The 2020 census is the first in history designed to be conducted mainly online, by heads of households on personal computers, meaning it’s better suited for the pandemic. Still, the coronavirus crisis has hobbled the field operations necessary to reach many minority populations, groups in remote areas, transient populations and in the case of Puerto Rico, the entirety of the United States’s most populous territory.
That’s brought the administration and House Democrats to a point of relative agreement, as the administration’s request for more time for the census is included in the latest House coronavirus relief proposal, albeit with some caveats.
The bill would allot an extra $400 million to the Census Bureau to deal with pandemic-related delays, and extend deadlines for the agency to provide congressional apportionment data and map-making information to the states.
The new deadlines would conflict with local elections in New Jersey and Virginia.
But the Democratic plan would also ban the Trump administration from using census information to build a dataset of citizens of voting age, a distinction that some argue is designed to exclude non-citizens from the census.
The Congressional Tri-Caucus — the Congressional Black Caucus (CBC), Congressional Hispanic Caucus (CHC) and the Congressional Asian Pacific American Caucus (CAPAC) — along with the Congressional Native American Caucus wrote Wednesday to Census Bureau Director Steven Dillingham asking him to attend a telebriefing, and to respond how the bureau will undertake a series of actions designed to increase minority participation.

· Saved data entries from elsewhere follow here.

(* ===== verification/Grammar.v ===== *)
(** * The meaning of a rule-compressed graph

    A compressed graph has [n] vertices and some rules: a row of [g] with
    index below [n] is the successor list of a vertex, a row with index [n] or
    more is the right-hand side of a rule, and an entry [x >= n] stands for
    the right-hand side of rule [x].  This file is the specification that the
    compressors, the filters, the merger and the checker are proved against:
    [derives g n xs l k] says that the symbols [xs] expand to the vertices [l]
    in [k] rule applications. *)

From S2P Require Import Prelude Csr.

Section derives.
Context (g : list (list Z)) (n : Z).

Inductive derives : list Z → list Z → nat → Prop :=
| derives_nil : derives [] [] 0
| derives_vertex x xs l k :
    x < n → derives xs l k → derives (x :: xs) (x :: l) k
| derives_rule x xs row l1 l2 k1 k2 :
    n ≤ x → g !z x = Some row →
    derives row l1 k1 → derives xs l2 k2 →
    derives (x :: xs) (l1 ++ l2) (S (k1 + k2)).

Lemma derives_app xs ys l1 l2 k1 k2 :
  derives xs l1 k1 → derives ys l2 k2 → derives (xs ++ ys) (l1 ++ l2) (k1 + k2).
Proof.
  induction 1; intros Hys; simpl; [done| |].
  - constructor; auto.
  - rewrite <-app_assoc.
    match goal with |- derives _ _ (S (?a + ?b + ?c)) =>
      replace (S (a + b + c)) with (S (a + (b + c))) by lia end.
    econstructor; eauto.
Qed.

Lemma derives_app_inv xs ys l k :
  derives (xs ++ ys) l k →
  ∃ l1 l2 k1 k2, l = l1 ++ l2 ∧ k = (k1 + k2)%nat ∧ derives xs l1 k1 ∧ derives ys l2 k2.
Proof.
  revert l k. induction xs as [|x xs IH]; intros l k H; simpl in *.
  - exists [], l, 0%nat, k. split_and!; [done|done|constructor|done].
  - inversion H; subst.
    + destruct (IH _ _ ltac:(eassumption)) as (l1 & l2 & k1 & k2 & -> & -> & ? & ?).
      exists (x :: l1), l2, k1, k2. split_and!; try done. by constructor.
    + destruct (IH _ _ ltac:(eassumption)) as (l1' & l2' & k1' & k2' & -> & -> & ? & ?).
      exists (l1 ++ l1'), l2', (S (k1 + k1')), k2'. split_and!; try done.
      * by rewrite app_assoc.
      * lia.
      * by econstructor.
Qed.

Lemma derives_rule_inv x l k :
  n ≤ x → derives [x] l k → ∃ row k', g !z x = Some row ∧ derives row l k' ∧ k = S k'.
Proof.
  intros Hx H. inversion H; subst; [lia|].
  match goal with H : derives [] _ _ |- _ => inversion H; subst end.
  rewrite app_nil_r, Nat.add_0_r. eauto.
Qed.

Lemma derives_single_rule x row l k :
  n ≤ x → g !z x = Some row → derives row l k → derives [x] l (S k).
Proof.
  intros. rewrite <-(app_nil_r l), <-(Nat.add_0_r k). econstructor; eauto. constructor.
Qed.

Lemma derives_det xs l k l' k' : derives xs l k → derives xs l' k' → l = l' ∧ k = k'.
Proof.
  intros H. revert l' k'. induction H as [|x xs l k Hx _ IH|x xs row l1 l2 k1 k2 Hx Hrow _ IH1 _ IH2];
    intros l' k' H'; inversion H'; subst; try lia; [done| |].
  - edestruct IH; [eassumption|]. by subst.
  - simplify_eq. edestruct IH1; [eassumption|]. edestruct IH2; [eassumption|]. by subst.
Qed.

(** Vertices expand to themselves. *)
Lemma derives_vertices xs : Forall (λ x, x < n) xs → derives xs xs 0.
Proof. induction 1; by constructor. Qed.

(** The result consists of vertices. *)
Lemma derives_result xs l k : derives xs l k → Forall (λ x, x < n) l.
Proof. induction 1; [constructor|by constructor|by apply Forall_app]. Qed.

(** Permuting the symbols permutes the result. *)
Lemma derives_perm xs ys l k :
  xs ≡ₚ ys → derives xs l k → ∃ l', derives ys l' k ∧ l ≡ₚ l'.
Proof.
  intros Hp. revert l k. induction Hp as [|x xs ys _ IH|x y xs|xs ys zs _ IH1 _ IH2]; intros l k H.
  - eauto.
  - inversion H; subst.
    + destruct (IH _ _ ltac:(eassumption)) as (l' & ? & Hl). exists (x :: l').
      split; [by constructor|by rewrite Hl].
    + destruct (IH _ _ ltac:(eassumption)) as (l' & ? & Hl). exists (l1 ++ l').
      split; [by econstructor|by rewrite Hl].
  - apply (derives_app_inv [y] (x :: xs)) in H as (l1 & l2 & k1 & k2 & -> & -> & Hy & H).
    apply (derives_app_inv [x] xs) in H as (l3 & l4 & k3 & k4 & -> & -> & Hx & H).
    exists (l3 ++ (l1 ++ l4)). split; [|by rewrite !(assoc_L (++)), (comm (++) l1 l3)].
    replace (k1 + (k3 + k4))%nat with (k3 + (k1 + k4))%nat by lia.
    apply (derives_app [x] (y :: xs)), (derives_app [y] xs); done.
  - destruct (IH1 _ _ H) as (l' & H' & Hl). destruct (IH2 _ _ H') as (l'' & ? & Hl').
    exists l''. split; [done|by rewrite Hl].
Qed.

(** With non-empty rules an expansion is at least as long as its symbols. *)
Lemma derives_length xs l k :
  (∀ x row, n ≤ x → g !z x = Some row → row ≠ []) →
  derives xs l k → (length xs ≤ length l)%nat.
Proof.
  intros Hne. induction 1 as [| |x xs row l1 l2 k1 k2 Hx Hrow _ IH1 _ IH2]; simpl; [lia..|].
  rewrite length_app. specialize (Hne x row Hx Hrow). destruct row; [done|simpl in *; lia].
Qed.
End derives.

(** ** Well-formed compressed graphs *)

(** Every row has an expansion: the rules are acyclic and in range. *)
Definition decompressible (g : list (list Z)) (n : Z) : Prop :=
  ∀ v row, g !z v = Some row → ∃ l k, derives g n row l k.

(** A sufficient check: entries are in range and rules refer to smaller
    symbols only, as a compressor that numbers rules in order produces. *)
Definition ordered_rulesb (g : list (list Z)) (n : Z) : bool :=
  forallb (λ v, forallb (λ x, (0 <=? x) && (x <? zlen g) && ((v <? n) || (x <? v)))
    (default [] (g !z v))) (seqZ 0 (zlen g)).

Lemma ordered_rules_derives g n :
  0 ≤ n → ordered_rulesb g n = true →
  ∀ (m : nat) xs, Forall (λ x, 0 ≤ x < zlen g ∧ x < n + Z.of_nat m) xs →
  ∃ l k, derives g n xs l k.
Proof.
  intros Hn Hord. induction m as [|m IH]; intros xs Hxs.
  - exists xs, 0%nat. apply derives_vertices. eapply Forall_impl; [done|]. simpl. lia.
  - induction Hxs as [|x xs [Hx Hm] _ IHxs]; [by exists [], 0%nat; constructor|].
    destruct IHxs as (l2 & k2 & H2). destruct (decide (x < n)) as [|Hge].
    { exists (x :: l2), k2. by constructor. }
    destruct (zlookup_total g x Hx) as [row Hrow].
    destruct (IH row) as (l1 & k1 & H1).
    + unfold ordered_rulesb in Hord. rewrite forallb_forall in Hord.
      specialize (Hord x). rewrite <-list_elem_of_In, elem_of_seqZ in Hord.
      specialize (Hord ltac:(lia)). rewrite Hrow in Hord. simpl in Hord.
      rewrite forallb_forall in Hord. apply Forall_forall. intros y Hy.
      specialize (Hord y). rewrite <-list_elem_of_In in Hord. specialize (Hord Hy). lia.
    + exists (l1 ++ l2), (S (k1 + k2)). econstructor; eauto with lia.
Qed.

Lemma ordered_rules_decompressible g n :
  0 ≤ n → ordered_rulesb g n = true → decompressible g n.
Proof.
  intros Hn Hord v row Hrow.
  apply (ordered_rules_derives g n Hn Hord (Z.to_nat (zlen g))).
  unfold ordered_rulesb in Hord. rewrite forallb_forall in Hord.
  pose proof (zlookup_range _ _ _ Hrow). specialize (Hord v).
  rewrite <-list_elem_of_In, elem_of_seqZ, Hrow in Hord. specialize (Hord ltac:(lia)).
  simpl in Hord. rewrite forallb_forall in Hord. apply Forall_forall. intros y Hy.
  specialize (Hord y). rewrite <-list_elem_of_In in Hord. specialize (Hord Hy). lia.
Qed.

(** ** Decompression as a function *)

Fixpoint expand (fuel : nat) (g : list (list Z)) (n : Z) (xs : list Z) : option (list Z * nat) :=
  match fuel, xs with
  | _, [] => Some ([], 0%nat)
  | O, _ => None
  | S fuel', x :: xs' =>
      if x <? n then
        '(l, k) ← expand fuel' g n xs'; Some (x :: l, k)
      else
        row ← g !z x;
        '(l1, k1) ← expand fuel' g n row;
        '(l2, k2) ← expand fuel' g n xs';
        Some (l1 ++ l2, S (k1 + k2))
  end.

Lemma expand_sound fuel g n xs l k : expand fuel g n xs = Some (l, k) → derives g n xs l k.
Proof.
  revert xs l k. induction fuel as [|fuel IH]; intros [|x xs] l k H; simpl in H; simplify_eq;
    try by constructor.
  destruct (Z.ltb_spec x n).
  - destruct (expand fuel g n xs) as [[l' k']|] eqn:E; simplify_eq/=. constructor; auto.
  - destruct (g !z x) as [row|] eqn:Hrow; simpl in H; [|done].
    destruct (expand fuel g n row) as [[l1 k1]|] eqn:E1; simpl in H; [|done].
    destruct (expand fuel g n xs) as [[l2 k2]|] eqn:E2; simplify_eq/=.
    econstructor; eauto.
Qed.

(** The expansions of the rows of a CSR graph, checked by computation. *)
Lemma expand_rows_sound fuel vlist elist g n (ex : list (list Z)) :
  (λ v, fst <$> expand fuel g n (csr_row vlist elist v)) <$> seqZ 0 (zlen ex) = Some <$> ex →
  ∀ v l, ex !z v = Some l → ∃ k, derives g n (csr_row vlist elist v) l k.
Proof.
  intros Heq v l Hl. pose proof (zlookup_range _ _ _ Hl) as Hv.
  apply (f_equal (λ l, l !z v)) in Heq. rewrite !zlookup_fmap, zlookup_seqZ, Hl, Z.add_0_l in Heq by lia.
  simpl in Heq. destruct (expand fuel g n (csr_row vlist elist v)) as [[l' k]|] eqn:E; [|done].
  simpl in Heq. simplify_eq. exists k. by eapply expand_sound.
Qed.

(** ** Inlining a rule *)

(** Replacing one occurrence of rule [r] in a row by the right-hand side of
    [r] changes no expansion. *)
Lemma derives_inline g n v r a b rhs xs l k :
  n ≤ r → v ≠ r → g !z v = Some (a ++ r :: b) → g !z r = Some rhs →
  derives g n xs l k →
  ∃ k', derives (zinsert g v (a ++ rhs ++ b)) n xs l k' ∧ (k' ≤ k)%nat.
Proof.
  intros Hr Hvr Hv Hrhs. pose proof (zlookup_range _ _ _ Hv) as Hvl. set (g' := zinsert _ _ _).
  assert (g' !z r = Some rhs) as Hr' by (unfold g'; rewrite zlookup_zinsert_ne by lia; done).
  induction 1 as [|x xs l k Hx _ IH|x xs row l1 l2 k1 k2 Hx Hrow _ IH1 _ IH2].
  - exists 0%nat. split; [constructor|lia].
  - destruct IH as (k' & ? & ?). exists k'. split; [by constructor|lia].
  - destruct IH1 as (k1' & H1 & ?), IH2 as (k2' & H2 & ?).
    destruct (decide (x = v)) as [->|Hne].
    + simplify_eq. apply derives_app_inv in H1 as (la & lr & ka & kr & -> & -> & Ha & Hrb).
      apply (derives_app_inv _ _ [r] b) in Hrb as (lr' & lb & kr' & kb & -> & -> & Hr1 & Hb).
      destruct (derives_rule_inv _ _ _ _ _ Hr Hr1) as (row & kr'' & Hrow & Hrd & ->).
      rewrite Hr' in Hrow. simplify_eq.
      exists (S ((ka + (kr'' + kb)) + k2')). split; [|lia].
      econstructor; [done| |by repeat apply derives_app|done].
      unfold g'. by rewrite zlookup_zinsert_eq.
    + exists (S (k1' + k2')). split; [|lia].
      econstructor; [done| |done|done]. unfold g'. by rewrite zlookup_zinsert_ne by lia.
Qed.

(** ** Rows by index *)

Definition rowof (g : list (list Z)) (v : Z) : list Z := default [] (g !z v).

Lemma rowof_lookup g v r : g !z v = Some r → rowof g v = r.
Proof. unfold rowof. by intros ->. Qed.

Lemma lookup_rowof g v : 0 ≤ v < zlen g → g !z v = Some (rowof g v).
Proof. intros [r Hr]%zlookup_total. unfold rowof. by rewrite Hr. Qed.

Lemma rowof_zinsert g v r w :
  0 ≤ v < zlen g → rowof (zinsert g v r) w = if decide (w = v) then r else rowof g w.
Proof.
  intros Hv. unfold rowof. destruct (decide (w = v)) as [->|].
  - by rewrite zlookup_zinsert_eq.
  - by rewrite zlookup_zinsert_ne by lia.
Qed.

Lemma rowof_out g v : ¬ 0 ≤ v < zlen g → rowof g v = [].
Proof. intros Hv. unfold rowof. by rewrite (proj2 (zlookup_None g v)) by lia. Qed.

(** ** Counting inside expansions *)

(** A row whose expansion exists does not contain its own rule. *)
Lemma derives_no_self g n r row l k :
  n ≤ r → g !z r = Some row → derives g n row l k → r ∉ row.
Proof.
  intros Hr Hrow Hd [a [b Hab]]%list_elem_of_split. pose proof Hd as Hd'. rewrite Hab in Hd'.
  apply derives_app_inv in Hd' as (l1 & l2 & k1 & k2 & -> & -> & _ & Hd2).
  apply (derives_app_inv _ _ [r]) in Hd2 as (l3 & l4 & k3 & k4 & -> & -> & Hd3 & _).
  destruct (derives_det _ _ _ _ _ _ _ Hd3 (derives_single_rule _ _ _ _ _ _ Hr Hrow Hd)). lia.
Qed.

(** Every occurrence of a rule contributes its whole expansion. *)
Lemma derives_count g n r lr kr xs l k :
  derives g n [r] lr kr → derives g n xs l k → Z.of_nat (cnt r xs) * zlen lr ≤ zlen l.
Proof.
  intros Hr. revert l k. induction xs as [|x xs IH]; intros l k H.
  - rewrite cnt_nil. pose proof (zlen_nonneg l). lia.
  - apply (derives_app_inv _ _ [x]) in H as (l1 & l2 & k1 & k2 & -> & -> & Hx & H).
    specialize (IH _ _ H). rewrite cnt_cons, zlen_app. pose proof (zlen_nonneg l1).
    destruct (decide (r = x)) as [->|]; [|lia].
    destruct (derives_det _ _ _ _ _ _ _ Hr Hx) as [-> _]. lia.
Qed.

(** If each row index occurs in [L] at most as often as its share of the total
    allows, [L] is bounded by the total. *)
Lemma cnt_sum_bound (ex : list (list Z)) (L : list Z) (c : Z) :
  Forall (λ v, 0 ≤ v < zlen ex) L →
  (∀ v l, ex !z v = Some l → Z.of_nat (cnt v L) * c ≤ zlen l) →
  zlen L * c ≤ zlen (concat ex).
Proof.
  revert L. induction ex as [|l ex IH] using rev_ind; intros L HL Hc.
  - destruct L as [|x L]; [by zlia|]. apply Forall_cons in HL as [? _]. zlia.
  - set (v := zlen ex). set (L' := filter (λ w, w ≠ v) L).
    assert (zlen L = Z.of_nat (cnt v L) + zlen L') as ->.
    { unfold L', cnt, zlen. clear. induction L as [|x L IH]; [done|]. rewrite !filter_cons.
      simpl. destruct (decide (v = x)), (decide (x ≠ v)); simpl; try lia; congruence. }
    assert (∀ w, w ≠ v → cnt w L' = cnt w L) as Hcnt.
    { intros w Hw. unfold L'. clear -Hw. induction L as [|x L IH]; [done|]. rewrite filter_cons.
      destruct (decide (x ≠ v)); rewrite ?cnt_cons, IH; [done|].
      destruct (decide (w = x)); [subst; tauto|done]. }
    rewrite concat_app, zlen_app, Z.mul_add_distr_r. simpl. rewrite app_nil_r.
    assert (zlen L' * c ≤ zlen (concat ex)).
    { apply IH.
      - apply Forall_forall. intros w [Hw Hin]%list_elem_of_filter.
        rewrite Forall_forall in HL. specialize (HL w Hin). zlia.
      - intros w lw Hlw. pose proof (zlookup_range _ _ _ Hlw). rewrite Hcnt by lia.
        apply Hc. rewrite zlookup_app_l by lia. done. }
    assert (Z.of_nat (cnt v L) * c ≤ zlen l); [|lia].
    apply Hc. rewrite zlookup_app_r by lia. unfold v. by rewrite Z.sub_diag.
Qed.

(** ** Renumbering *)

(** If every kept symbol has, under its new number, its renamed row, and kept
    rows mention kept symbols only, renaming preserves expansions. *)
Lemma derives_rename g g' n (kept : Z → Prop) (f : Z → Z) xs l k :
  (∀ x, x < n → f x = x) → (∀ x, n ≤ x → n ≤ f x) →
  (∀ x row, n ≤ x → kept x → g !z x = Some row →
     Forall kept row ∧ g' !z f x = Some (f <$> row)) →
  derives g n xs l k → Forall kept xs → derives g' n (f <$> xs) l k.
Proof.
  intros Hsmall Hlarge Hrow. induction 1 as [|x xs l k Hx _ IH|x xs row l1 l2 k1 k2 Hx Hr _ IH1 _ IH2];
    intros Hk; [constructor| |]; apply Forall_cons in Hk as [Hkx Hk]; rewrite fmap_cons.
  - rewrite Hsmall by done. constructor; [done|by apply IH].
  - destruct (Hrow x row Hx Hkx Hr) as [Hkr Hr'].
    econstructor; [by apply Hlarge|done|by apply IH1|by apply IH2].
Qed.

“The pandemic has since then added unprecedented barriers to the enumeration of all Americans and early analysis of the response rates of the 2020 census show that these barriers are disproportionally impacting communities of color and immigrant communities,” wrote the group of Democrats — CHC Chairman Rep. Joaquin Castro (Texas), CBC Chairwoman Rep. Karen Bass (Calif.), CAPAC Chairwoman Rep. Judy Chu (Calif.), Congressional Native American Caucus Co-Chairwoman Rep. Deb Haaland (N.M.) and CBC Census 2020 Task Force Chairman Rep. Steven Horsford (Nev.).
While the need to extend deadlines and increase funding for the census is a rare point of bipartisan agreement, the proposal is currently entwined within a House bill that is almost certain not to become law.
The effects of the stunted census are clearest in Puerto Rico, where the entire exercise was still planned on paper, rather than moving online with the rest of the country.
Without increased funding for the field operations necessary to safely distribute census forms to the territory’s nearly 3.2 million inhabitants, there’s a chance the census could fail its constitutional duty to count every individual in the country.
“Frankly, I think Puerto Rico is the canary [in the coal mine],” said Vargas.
“Because if the Census Bureau is unable to resume field operations, then this census is done, and it’s not going to be able to be completed,” he added.